Maestoso sempre. Ruvido d’inverno. Placido quando Primavera arriva. Il Mediterraneo è un mare profondo di storia, attraversato da una bellezza che incanta, capace di ispirare chiunque sappia ascoltarlo.
Nasce così, proprio da un ascolto intimo e coinvolgente, la nuova collezione di tappeti “Il Mio Mediterraneo”, firmata Antonio Di Maro Architetti per la storica azienda Magliocco e ispirata a tre luoghi iconici di questo mare: Capri, Santorini e Sidi Bou Said.
Realizzati con materiali provenienti dal Nepal e intrecciati secondo la tecnica nepalese dell’annodatura a mano, personalizzabili sia per colore sia per dimensioni, i tre tappeti esprimono l’essenza più autentica del Mediterraneo attraverso un intreccio di simboli arcaici e forme contemporanee, raffinate geometrie e linee essenziali, colori avvolgenti e paesaggi delicati.
Crocevia di culture, luogo senza tempo dove l’uomo ha dato vita a storie, commerci e identità, il Mediterraneo di Antonio di Maro fa poeticamente il verso a quel “continente liquido” di cui parlava Fernand Braudel, riferendosi a uno spazio complesso e pulsante di vita, capace di custodire la memoria del passato ispirando il futuro.
I tappeti di Antonio Di Maro – omaggio alle sfumature culturali, naturali e artistiche del bacino del Mediterraneo – nascono da personali ricordi di viaggi in moto dell’architetto napoletano, dagli iconici picchi di roccia dei faraglioni di Capri alle luminose facciate bianche e blu di Sidi Bou Said fino alle incantevoli cupole della vulcanica Santorini. Tre luoghi simbolici, distanti ma vicini, tre frammenti di un’anima sola, che si riflette nelle texture, nei colori e nei dettagli di una collezione unica.

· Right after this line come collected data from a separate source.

(** ** The loop as a step relation *)

(** Where the supervisor's task stands: at the [select!] of the loop, before
    the check of a service, in one of the three waits of a restart, out of
    the loop, after [stop_all], or dead by a panic. *)
Inductive Phase :=
| Idle
| Checking (i : nat)
| BackingOff (i : nat)
| Settling (i : nat)
| Probing (i : nat)
| Leaving
| Down
| Dead.

Record Loop := { services : list ServiceState; phase : Phase }.
Definition at_phase (l : list ServiceState) (p : Phase) : Loop := {| services := l; phase := p |}.

(** The phases a shutdown signal is awaited in. *)
Definition awaits (p : Phase) : bool :=
  match p with Idle | BackingOff _ | Settling _ | Probing _ => true | _ => false end.

Inductive step : Loop -> Loop -> Prop :=
| step_tick l : step (at_phase l Idle) (at_phase l (Checking 0))
| step_end l i : (length l <= i)%nat -> step (at_phase l (Checking i)) (at_phase l Idle)
| step_skip l i svc : l !! i = Some svc -> status svc = Halted ->
    step (at_phase l (Checking i)) (at_phase l (Checking (S i)))
| step_alive l i svc o now svc' alive : l !! i = Some svc -> status svc <> Halted ->
    check_service show_exit o now svc = (alive, svc') -> negb alive && is_failed (status svc') = false ->
    step (at_phase l (Checking i)) (at_phase (<[i := svc']> l) (Checking (S i)))
| step_failed l i svc o now svc' alive d svc'' : l !! i = Some svc -> status svc <> Halted ->
    check_service show_exit o now svc = (alive, svc') -> negb alive && is_failed (status svc') = true ->
    begin_restart svc' = (Some (BackOff d), svc'') ->
    step (at_phase l (Checking i)) (at_phase (<[i := svc'']> l) (BackingOff i))
| step_exhausted l i svc o now svc' alive r svc'' : l !! i = Some svc -> status svc <> Halted ->
    check_service show_exit o now svc = (alive, svc') -> negb alive && is_failed (status svc') = true ->
    begin_restart svc' = (Some r, svc'') -> (forall d, r <> BackOff d) ->
    step (at_phase l (Checking i)) (at_phase (<[i := svc'']> l) (Checking (S i)))
| step_panic l i svc o now svc' alive svc'' : l !! i = Some svc -> status svc <> Halted ->
    check_service show_exit o now svc = (alive, svc') -> negb alive && is_failed (status svc') = true ->
    begin_restart svc' = (None, svc'') ->
    step (at_phase l (Checking i)) (at_phase (<[i := svc'']> l) Dead)
| step_spawn l i svc spawned now r svc' : l !! i = Some svc ->
    spawn_service spawned now svc = (r, svc') ->
    step (at_phase l (BackingOff i)) (at_phase (<[i := svc']> l) (if is_ok r then Settling i else Checking (S i)))
| step_settle l i svc o r svc' : l !! i = Some svc -> settle show_exit o svc = (r, svc') ->
    step (at_phase l (Settling i)) (at_phase (<[i := svc']> l) (if is_ok r then Probing i else Checking (S i)))
| step_probed l i svc from probes h o svc' : l !! i = Some svc ->
    health_result (wait_for_health (def svc) from probes) = Some h -> (finish_start h o svc).2 = svc' ->
    step (at_phase l (Probing i)) (at_phase (<[i := svc']> l) (Checking (S i)))
| step_shutdown l p : awaits p = true -> step (at_phase l p) (at_phase l Leaving)
| step_stop l : step (at_phase l Leaving) (at_phase (stop_all l) Down).

(** ** The invariant *)

(** The count within the budget, a process exactly while the status says so,
    and a halt only once the budget is used up. *)
Definition svc_ok (svc : ServiceState) : Prop :=
  0 <= restart_count svc <= max_restarts (restart_policy (def svc)) /\
  match status svc with
  | Running | Starting => is_Some (child svc)
  | Stopped | Failed _ => child svc = None
  | Halted => child svc = None /\ restart_count svc = max_restarts (restart_policy (def svc))
  end.
Definition phase_ok (s : Loop) : Prop :=
  match phase s with
  | BackingOff i => exists svc, services s !! i = Some svc /\ is_failed (status svc) = true
  | Settling i | Probing i => exists svc, services s !! i = Some svc /\ status svc = Starting
  | Down => Forall (fun svc => status svc = Stopped /\ child svc = None) (services s)
  | _ => True
  end.
Definition loop_ok (s : Loop) : Prop := Forall svc_ok (services s) /\ phase_ok s.

(** ** Each segment keeps the invariant *)

#[local] Arguments svc_ok !svc /.
Ltac svc_cases := unfold svc_ok in *; simpl in *; repeat case_match; simplify_eq/=; try done; try naive_solver lia.

Lemma registered_ok d : 0 <= max_restarts (restart_policy d) -> svc_ok (registered d).
Proof. by unfold svc_ok; simpl. Qed.
Lemma checked_ok o now svc : svc_ok svc -> svc_ok (check_service show_exit o now svc).2.
Proof.
  intros Hs. unfold check_service. destruct (child svc) as [c|] eqn:Hc; [|done].
  destruct (try_wait c o) as [[s| |e] c'] eqn:Hw; simpl; [| |done].
  - unfold svc_ok in *. simpl. tauto.
  - assert (Hs' : svc_ok (set_child (Some c') svc)).
    { unfold svc_ok in *. simpl. destruct (status svc); rewrite ?Hc in Hs; naive_solver. }
    destruct (started_at svc); [|done]. case_match; [|done].
    unfold svc_ok in *. simpl in *. destruct (status svc); naive_solver lia.
Qed.
Lemma begun_ok svc : svc_ok svc -> child svc = None -> svc_ok (begin_restart svc).2.
Proof.
  intros Hs Hc. unfold begin_restart. case_bool_decide; [done|].
  destruct (Z.leb_spec (max_restarts (restart_policy (def svc))) (restart_count svc)).
  - unfold svc_ok in *. simpl. split; [lia|]. split; [done|lia].
  - destruct (backoff_for _ _); [|done]. unfold svc_ok in *. simpl in *. destruct (status svc); naive_solver lia.
Qed.

Lemma begin_failed svc r svc' : is_failed (status svc) = true -> begin_restart svc = (r, svc') ->
  match r with Some (BackOff _) => is_failed (status svc') = true | Some NoRestart => False | _ => True end.
Proof.
  intros Hf. unfold begin_restart. case_bool_decide as Hh; [by rewrite Hh in Hf|].
  case_match; [by intros [= <- <-]|]. destruct (backoff_for _ _); by intros [= <- <-].
Qed.
Lemma spawn_ok spawned now svc : svc_ok svc -> child svc = None ->
  let '(r, svc') := spawn_service spawned now svc in svc_ok svc' /\ (is_ok r = true -> status svc' = Starting).
Proof. intros [Hr _] Hc. unfold spawn_service. destruct spawned; simpl; (split; [|done]); split; done. Qed.
Lemma settle_ok o svc : svc_ok svc -> status svc = Starting ->
  let '(r, svc') := settle show_exit o svc in svc_ok svc' /\ (is_ok r = true -> status svc' = Starting).
Proof.
  intros [Hr Hs] Hst. rewrite Hst in Hs. destruct Hs as [c Hc]. unfold settle. rewrite Hc.
  destruct (try_wait c o) as [[s| |e] c']; simpl; (split; [|done]); split; simpl; try done; by rewrite Hst.
Qed.
Lemma finish_ok h o svc : svc_ok svc -> status svc = Starting -> svc_ok (finish_start h o svc).2.
Proof.
  intros Hs Hst. unfold svc_ok in *. rewrite Hst in Hs. destruct Hs as [Hr [c Hc]]. destruct h; simpl; rewrite Hc; simpl; [done|].
  by rewrite Hst.
Qed.
Lemma stop_ok svc : svc_ok svc -> svc_ok (stop_service svc).
Proof. by intros [Hr _]. Qed.

Lemma failed_childless svc : svc_ok svc -> is_failed (status svc) = true -> child svc = None.
Proof. intros [_ Hs]. by destruct (status svc). Qed.

Lemma check_keeps o now svc alive svc' : svc_ok svc -> check_service show_exit o now svc = (alive, svc') -> svc_ok svc'.
Proof. intros Hs Hc. pose proof (checked_ok o now svc Hs) as H. by rewrite Hc in H. Qed.
(** A service checked, found failed, and about to be restarted. *)
Lemma restart_keeps o now svc alive svc' r svc'' : svc_ok svc -> check_service show_exit o now svc = (alive, svc') ->
  negb alive && is_failed (status svc') = true -> begin_restart svc' = (r, svc'') ->
  svc_ok svc'' /\ is_failed (status svc') = true.
Proof.
  intros Hs Hc [_ Hf]%andb_true_iff Hb. apply check_keeps in Hc; [|done]. split; [|done].
  pose proof (begun_ok svc' Hc (failed_childless _ Hc Hf)) as H. by rewrite Hb in H.
Qed.

Lemma updated_ok l i svc : Forall svc_ok l -> svc_ok svc -> Forall svc_ok (<[i := svc]> l).
Proof. intros Hl Hs. by apply Forall_insert. Qed.
Lemma updated_at {A} (l : list A) i x y : l !! i = Some x -> <[i := y]> l !! i = Some y.
Proof. intros H. apply list_lookup_insert_eq. by eapply lookup_lt_Some. Qed.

Il tappeto Capri evoca la profondità del mare e le curve delle scogliere: linee blu e bianche si alternano come onde leggere mentre al centro si staglia l’icona dell’isola impressa su un fondo giallo intenso, solare e vibrante. “Capri” è un tappeto che cattura la magia dell’isola campana, simbolo di eleganza e luce mediterranea mentre Sidi Bou Said è il tappeto ispirato alle architetture dei villaggi tunisini, alle atmosfere dei suq e ai viaggiatori del deserto.
Un fondo bruno, caldo e profondo, linee alternate e al centro un’architettura tradizionale nordafricana, simbolo di accoglienza e bellezza nascosta: questi i segni distintivi di un tappeto che parla di culture millenarie, di silenzi pieni e di spazi sacri. Santorini, infine, nasce con l’idea di celebrare la luce zenitale che accende in modo sorprendente i bianchi e i blu delle cupole e delle facciate locali.

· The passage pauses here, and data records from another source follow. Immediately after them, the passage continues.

(** ** Facts *)

Lemma start_keeps show_exit tk svc o svc' : svc_ok svc -> child svc = None -> start_service show_exit tk svc = (o, svc') ->
  svc_ok svc' /\ def svc' = def svc /\ (forall u, o = Some (Ok u) -> status svc' = Running).
Proof.
  intros Hs Hc. unfold start_service. pose proof (spawn_ok (t_spawn tk) (t_spawn_at tk) svc Hs Hc) as H1.
  assert (Ed : def (spawn_service (t_spawn tk) (t_spawn_at tk) svc).2 = def svc) by (by unfold spawn_service; destruct (t_spawn tk)).
  destruct (spawn_service (t_spawn tk) (t_spawn_at tk) svc) as [[[]|e] s1]; simpl in Ed; destruct H1 as [H1 S1];
    [|by intros [= <- <-]]. specialize (S1 eq_refl).
  pose proof (settle_ok show_exit (t_settle tk) s1 H1 S1) as H2.
  assert (Ed2 : def (settle show_exit (t_settle tk) s1).2 = def s1).
  { unfold settle. destruct (child s1) as [c|]; [|done]. by destruct (try_wait c (t_settle tk)) as [[] ?]. }
  destruct (settle show_exit (t_settle tk) s1) as [[[]|e] s2]; simpl in Ed2; destruct H2 as [H2 S2];
    [|intros [= <- <-]; split_and!; [done|congruence|done]]. specialize (S2 eq_refl).
  destruct (health_result _) as [h|]; [|intros [= <- <-]; split_and!; [done|congruence|done]].
  pose proof (finish_ok h (t_diag tk) s2 H2 S2) as H3.
  assert (Ed3 : def (finish_start h (t_diag tk) s2).2 = def s2) by (by destruct h; simpl; [|destruct (child s2)]).
  assert (S3 : forall u, (finish_start h (t_diag tk) s2).1 = Ok u -> status (finish_start h (t_diag tk) s2).2 = Running) by (by destruct h).
  destruct (finish_start h (t_diag tk) s2) as [r s3]. intros [= <- <-]. simpl in *. split_and!; [done|congruence|naive_solver].
Qed.

(** A service as registered: stopped, without a process. *)
Definition fresh (svc : ServiceState) : Prop := svc = registered (def svc) /\ 0 <= max_restarts (restart_policy (def svc)).
Lemma fresh_ok svc : fresh svc -> svc_ok svc /\ child svc = None.
Proof. intros [-> H]. split; [by apply registered_ok|done]. Qed.

Section boot_facts.
Context (show_exit : ExitStatus -> string) (pid1 : bool) (kept : option (Z * Z)) (g : gate).

Lemma start_all_booted launches stdio todo b stdio' l : Forall fresh todo ->
  start_all show_exit pid1 kept g launches stdio todo = (b, stdio', l) ->
  Forall svc_ok l /\ (def <$> l = def <$> todo) /\ (b = Booted -> Forall (fun svc => status svc = Running) l).
Proof.
  revert launches stdio b stdio' l. induction todo as [|svc todo IH]; intros launches stdio b stdio' l Hf.
  { destruct launches; intros [= <- <- <-]; by split_and!. }
  assert (Hok : Forall svc_ok todo /\ svc_ok svc /\ child svc = None).
  { apply Forall_cons in Hf as [H1 H2]. split; [|by apply fresh_ok]. eapply Forall_impl; [exact H2|]. intros x Hx. by apply fresh_ok. }
  destruct Hok as (Hrest & Hs & Hc). apply Forall_cons in Hf as [_ Hf].
  destruct launches as [|tk launches]; simpl.
  { intros [= <- <- <-]. by split_and!; [constructor|..]. }
  destruct (start_service show_exit tk svc) as [o s1] eqn:Hst. destruct (start_keeps _ _ _ _ _ Hs Hc Hst) as (H1 & Ed & Hrun).
  assert (Hstop : forall b1, b1 <> Booted -> Forall svc_ok (s1 :: todo) /\ def <$> s1 :: todo = def <$> svc :: todo /\
    (b1 = Booted -> Forall (fun svc => status svc = Running) (s1 :: todo))).
  { intros b1 Hb. split_and!; [by constructor|by rewrite !fmap_cons, Ed|done]. }
  destruct o as [[u|e]|]; [|by intros [= <- <- <-]; apply Hstop..]. set (stdio1 := if _ && pid1 then _ else _).
  destruct (start_all _ _ _ _ launches stdio1 todo) as [[b1 stdio2] rest] eqn:Hr.
  destruct (IH _ _ _ _ _ Hf Hr) as (Hok & Ed' & Hb).
  assert (Hgo : Forall svc_ok (s1 :: rest) /\ def <$> s1 :: rest = def <$> svc :: todo /\
    (b1 = Booted -> Forall (fun svc => status svc = Running) (s1 :: rest))).
  { split_and!; [by constructor|by rewrite !fmap_cons, Ed, Ed'|]. intros E. constructor; [by eapply Hrun|auto]. }
  case_bool_decide; [destruct g|]; intros [= <- <- <-]; (exact Hgo || by apply Hstop).
Qed.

Il pattern a righe evoca l’orizzonte marino, la brezza dell’Egeo, la serenità sospesa. Su un fondo blu profondo risplendono le celebri cupole dell’isola, immagine di perfezione architettonica e spirituale. “Santorini” è equilibrio, purezza e respiro.
Si tratta di luoghi simbolici impressi nelle texture, nei colori e nei dettagli dei tappeti ma anche di storie, ciascuna con una sua identità, attraversate da un filo comune: l’arte manuale che si fa arte viva.
Durante la serata di presentazione tenutasi a Ercolano nella Villa La Favorita risalente al re Ferdinando IV di Borbone, sono stati esposti anche i tappeti della collezione “I classici Magliocco” e quelli della collezione “solidale” nati dalla volontà del fondatore Luigi Magliocco di contrastare lo sfruttamento minorile in molti Paesi di produzione. A sostenere l’azienda l’organizzazione GoodWeave impegnata nel garantire condizioni di lavoro dignitose e sicure all’interno dei Paesi più depressi e delle loro aree più povere.
Un tema questo che ha fortemente orientato la nuova collezione “Il Mio Mediterraneo”, i cui tappeti sono stati realizzati con una particolare attenzione all’ ecosostenibilità così da ridurre l’impatto ambientale attraverso pratiche ecologiche.
I tappeti proposti da Antonio Di Maro Architetti varcano il confine dell’idea di manufatto per diventare mappe sensoriali che esplorano il rapporto tra il Mediterraneo e altre terre lontane in un dialogo a colori di culture, racconti e artigianalità.